Ntvnews.id, Jakarta - Kasus dugaan praktik kecantikan ilegal yang melibatkan tersangka berinisial RA tengah menjadi perhatian publik. Kuasa hukum RA, Raden Ariya, memberikan penjelasan menarik terkait latar belakang kasus ini.
Menurutnya, tindakan pelaporan terhadap kliennya bisa jadi dipicu oleh persaingan bisnis, bukan semata-mata karena ada korban yang merasa dirugikan.

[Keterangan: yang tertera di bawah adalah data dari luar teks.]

(** X20: the status of a response is 200, 500 or 502, and it is 502
    exactly when the model client answered the first prompt with a
    transport error. *)
Theorem interpret_status_codes (simplified_prompt requested_format : text)
        (ctx : context) (w : world) :
  let status := status_code_of (fst (interpret extract analyze llm render_json learn
                                               simplified_prompt requested_format ctx w)) in
  (status = 200 \/ status = 500 \/ status = 502)%Z
  /\ (status = 502%Z <-> startswith (llm (sent w) simplified_prompt) "Error:" = true).
Proof.
  assert (Hr : forall v output r,
             respond render_json v requested_format output = Returns r ->
             (status_code_of r = 200 \/ status_code_of r = 500)%Z).
  { intros v output r. unfold respond, validated_response, best_effort_response,
      make_JSONResponse.
    destruct v as [[|]|d]; try destruct (valid d) as [[|]|]; cbn [getitem bind];
      try discriminate;
      repeat match goal with
             | |- context [if ?b then _ else _] => destruct b
             | |- context [match json_loads ?x with _ => _ end] =>
                 destruct (json_loads x); cbn [bind]
             | |- context [render_json ?x] => destruct (render_json x); cbn [bind]
             end; try discriminate; intros [= <-]; cbn; auto. }
  cbv zeta.
  unfold interpret, then_, lift, ret, send_prompt_to_llm, alloc, deref. cbn [heap sent].
  destruct (startswith (llm (sent w) simplified_prompt) "Error:").
  { cbn. split; [auto | split; reflexivity]. }
  assert (Hn : forall z : Z, (z = 200 \/ z = 500)%Z ->
               (z = 200 \/ z = 500 \/ z = 502)%Z /\ (z = 502%Z <-> false = true)).
  { intros z [->| ->]; (split; [auto | split; discriminate]). }
  destruct (parse_llm_output extract analyze (llm (sent w) simplified_prompt)
                             requested_format ctx) as [parsed|e];
    [|apply Hn; cbn; auto].
  rewrite nth_error_app2, Nat.sub_diag by apply Nat.le_refl. cbn [nth_error].
  destruct (transform (get_transformer requested_format) parsed ctx) as [out0|e];
    [|apply Hn; cbn; auto].
  destruct (validate_output out0 requested_format
                            (app_expected_structure requested_format ctx))
    as [v0|e]; [|apply Hn; cbn; auto].
  match goal with
  | |- context [settle _ _ _ ?a0 ?f ?r ?c0 ?es ?o ?v ?w0] =>
      destruct (settle extract analyze llm a0 f r c0 es o v w0) as [[s|e] w2]
  end; cbn [heap sent] in *; [|apply Hn; cbn; auto].
  destruct (nth_error (heap w2) (length (heap w))) as [rep|]; [|apply Hn; cbn; auto].
  destruct (learn ctx (llm (sent w) simplified_prompt) rep s); [|apply Hn; cbn; auto].
  destruct (respond render_json (final_validation s) requested_format (final_output s))
    as [r|e] eqn:Er; [|apply Hn; cbn; auto].
  apply Hn. cbn [fst]. eapply Hr, Er.
Qed.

Baca Juga: Ria Beauty Diciduk Polisi Gegara Ngaku Dokter Kecantikan Padahal Sarjana Perikanan
"Kalau kita lihat sih murni ada dugaan persaingan bisnis karena ini sifatnya laporan informasi masyarakat bukan serta merta ada korban yang merasa dirugikan dan melaporkan kepada pihak Kepolisian," ujarnya dilansir Antara.
Raden juga menjelaskan bahwa jika benar ada korban yang melapor ke polisi, maka perawatan yang dilakukan oleh RA baru bisa dianggap melanggar atau menimbulkan kerugian.
Ria Beauty Malang (Instagram)
Namun, hingga saat ini belum ada laporan konkret yang menyatakan bahwa ada korban yang menderita akibat metode perawatan yang digunakan oleh RA.
"Mungkin dengan dia punya metode perawatan itu menurunkan bisnis dari pada kompetitor yang lain apalagi dia mengatasnamakan dokter tapi dia tidak bisa melakukan metode yang dilakukan oleh RA," jelas Raden.
Meskipun banyak pihak yang meragukan metode yang digunakan oleh RA, kuasa hukumnya membela dengan menunjukkan bukti bahwa kliennya telah mengikuti berbagai pelatihan dan memiliki 33 sertifikat terkait terapi kecantikan.
"Sebenarnya sudut pandang saya beliau tidak salah salah sekali karena beliau mengikuti banyak pelatihan, ada 33 sertifikat dan obat-obatan juga banyak yang terdaftar di BPOM juga, " ucapnya.
Sebelumnya, RA berhasil ditangkap di rumahnya oleh pihak kepolisian di Malang, Jawa Timur.
Diduga ia melakukan praktik medis tanpa memiliki izin resmi. Selain itu, RA ternyata hanya lulusan sarjana perikanan, bukan kedokteran.
Kini, RA bersama rekannya DNJ yang juga bukan seorang tenaga medis, dijerat dengan pasal 435 Jo. pasal 138 ayat (2) dan atau ayat (3) dan atau pasal 439 Jo. pasal 441 ayat (2) Undang-Undang Republik Indonesia Nomor 17 Tahun 2023 tentang Kesehatan.